The 3′ NCR of PeVYV was 402 nt long, making it longer than those of other known poleroviruses but considerably shorter than the 3′ NCR of luteoviruses (>600 nt). Secondary structure prediction of the 3′ NCR of PeVYV detected 11 stem loops (data not shown). The sequence containing the first and second stem loops, nt 5923-5977, and that containing the third and fourth stem loops, nt 5992-6046, were nearly identical, suggesting that duplication of this sequence segment had occurred in the 3′ NCR of PeVYV, as has been observed for flaviviruses [5].
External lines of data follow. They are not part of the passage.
(** * Cortex operator: API validation and the operator cron jobs

    A shallow embedding of the operator's manifest validation
    (ExtractAPIConfigs, validateAPIs and the validators below them) and of the
    cron jobs of pkg/operator/operator/cron.go (updateHPAs,
    numUpdatedReadyReplicas, telemetryCron).

    Conventions.
    - A Go pointer that may be nil is an [option]; dereferencing nil is the
      outcome [Panics].
    - A Go [error] result is an [option Error] ([None] is nil).
    - Fixed-width integers are [Z] with the wrap-around written out.
    - Go maps are stdpp [gmap]s, Go string sets are [gset]s.
    - Calls that leave the repository's validation code (object storage, the
      cluster client, the Kubernetes quantity parser, the structural field
      validators) are fields of the record [World]. *)

From Stdlib Require Import ZArith String Ascii List Lia Bool Permutation.
From stdpp Require Import gmap strings list fin_maps.

Local Open Scope string_scope.
Local Open Scope Z_scope.

(** ** Go standard library: strings, strconv, path/filepath *)

Module GoStrings.

(** strings.HasPrefix(s, prefix) *)
Definition HasPrefix (s prefix : string) : bool := String.prefix prefix s.

(** strings.HasSuffix(s, suffix):
    len(s) >= len(suffix) && s[len(s)-len(suffix):] == suffix *)
Definition HasSuffix (s suffix : string) : bool :=
  let n := String.length s in
  let m := String.length suffix in
  (m <=? n)%nat && String.eqb (substring (n - m) m s) suffix.

(** strings.Split(s, sep) for a one-byte separator. *)
Fixpoint Split (s : string) (sep : ascii) : list string :=
  match s with
  | EmptyString => [EmptyString]
  | String c r =>
      if Ascii.eqb c sep then EmptyString :: Split r sep
      else match Split r sep with
           | h :: t => String c h :: t
           | [] => [String c EmptyString]
           end
  end.

(** strings.Join(elems, sep) *)
Fixpoint Join (elems : list string) (sep : string) : string :=
  match elems with
  | [] => ""
  | [e] => e
  | e :: rest => e +:+ sep +:+ Join rest sep
  end.

(** s.EnsureSuffix(str, suffix) *)
Definition EnsureSuffix (str suffix : string) : string :=
  if HasSuffix str suffix then str else str +:+ suffix.

Definition digit_of (c : ascii) : option Z :=
  let n := Z.of_nat (nat_of_ascii c) in
  if (48 <=? n) && (n <=? 57) then Some (n - 48) else None.

Fixpoint digits (s : string) (acc : Z) : option Z :=
  match s with
  | EmptyString => Some acc
  | String c r =>
      match digit_of c with
      | Some d => digits r (10 * acc + d)
      | None => None
      end
  end.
Phylogenetic trees of the RdRp, CP and RTD sequences of viruses of the family Luteoviridae also supported that PeVYV is a member of the genus Polerovirus (Fig. 1). Analysis of RdRp and CP sequences showed that PeVYV was closely related to TVDV, whereas an RTD analysis suggested that PeVYV was only distantly related to TVDV. Based on amino acid sequence identities for ORFs 0-3, the closest relative of PeVYV was TVDV (75.9-91.9%), but ORF5 of TVDV has only 25.1% amino acid identity to that of PeVYV. One of the species demarcation criteria for viruses of the family Luteoviridae is that differences in amino acid sequences of any gene product must be greater than 10% [2]. In addition, a previous transmission test [13] showed that PeVYV did not infect tobacco plants. These observations indicate that PeVYV belongs to a distinct species in the genus Polerovirus.

Fig. 1
figure 1

Relationship of PeVYV to members of the genera Luteovirus, Polerovirus and Enamovirus using amino acid sequences of the RNA-dependent RNA polymerase (RdRp, a), the coat protein (CP, b) and the readthrough domain (RTD, c). The complete genome sequences of the viruses were obtained from GenBank, and pepper yellow curl virus (PYLCV, accession number HM439608) and pepper yellows virus (PYV, FN600344) were also included in the CP analysis. Amino acid sequences were aligned using MUSCLE [4], and maximum-likelihood phylogenetic trees were constructed with PhyML [8] with the best-fit models of amino acid substitution selected by ProtTest [1], as judged by the Akaike information criterion. The models employed were LG+G+F for RdRp and LG+G for CP and RTD, respectively. Numbers on branches indicate bootstrap support values for 1,000 replicates, and values less than 50% are not shown. In panel a, the horizontal lines between luteoviruses and poleroviruses were shortened to one-fifth, and the line between poleroviruses and enamovirus was shortened to one-half. The virus abbreviations and accession numbers are as follows: BYDV-GAV, barley yellow dwarf virus-GAV, NC_004666; BYDY-MAV, barley yellow dwarf virus-MAV, NC_003680; BYDV-PAS, barley yellow dwarf virus-PAS, NC_002160; BYDY-PAV, barley yellow dwarf virus-PAV, NC_004750; BChV, beet chlorosis virus, NC_002766; BLRV, bean leafroll virus, NC_003369; BMYV, beet mild yellowing virus, NC_003491; BWYV, beet western yellows virus, NC_004756; CABYV, cucurbit aphid-borne yellows virus, NC_003688; CpCSV, chickpea chlorotic stunt virus, NC_008249; CtRLV, carrot red leaf virus, NC_006265; CYDV-RPS, cereal yellow dwarf virus-RPS, NC_002198; CYDV-RPV, cereal yellow dwarf virus-RPV, NC_004751; MABYV, melon aphid-borne yellows virus, NC_010809; PEMV, pea enation mosaic virus-1, NC_003629; PLRV, potato leafroll virus, NC_001747; RSDaV, rose spring dwarf-associated virus, NC_010806; SbDV, soybean dwarf virus, NC_003056; ScYLV, sugarcane yellow leaf virus, NC_000874; TuYV, turnip yellows virus, NC_003743; TVDV, tobacco vein distorting virus, NC_010732; WYDV-GPV, wheat yellow dwarf virus-GPV, NC_012931

Recently, partial genome sequences of polerovirus isolates from pepper have been reported from Israel [3] (PYLCV, accession number HM439608) and from Turkey (pepper yellows virus, PYV, FN600344). The available nt sequence of PYLCV had 93.4% identity with nt 3815-4252 of PeVYV, and that of PYV was 94.7% identical to nt 2613-4242 of PeVYV. The partial ORFs (ORFs 2, 3 and 4) of PYLCV and PYV showed 93-98% amino acid sequence identity to those of PeVYV. Thus, these two viruses appear to be geographic variants of PeVYV, all of which might form a new polerovirus species.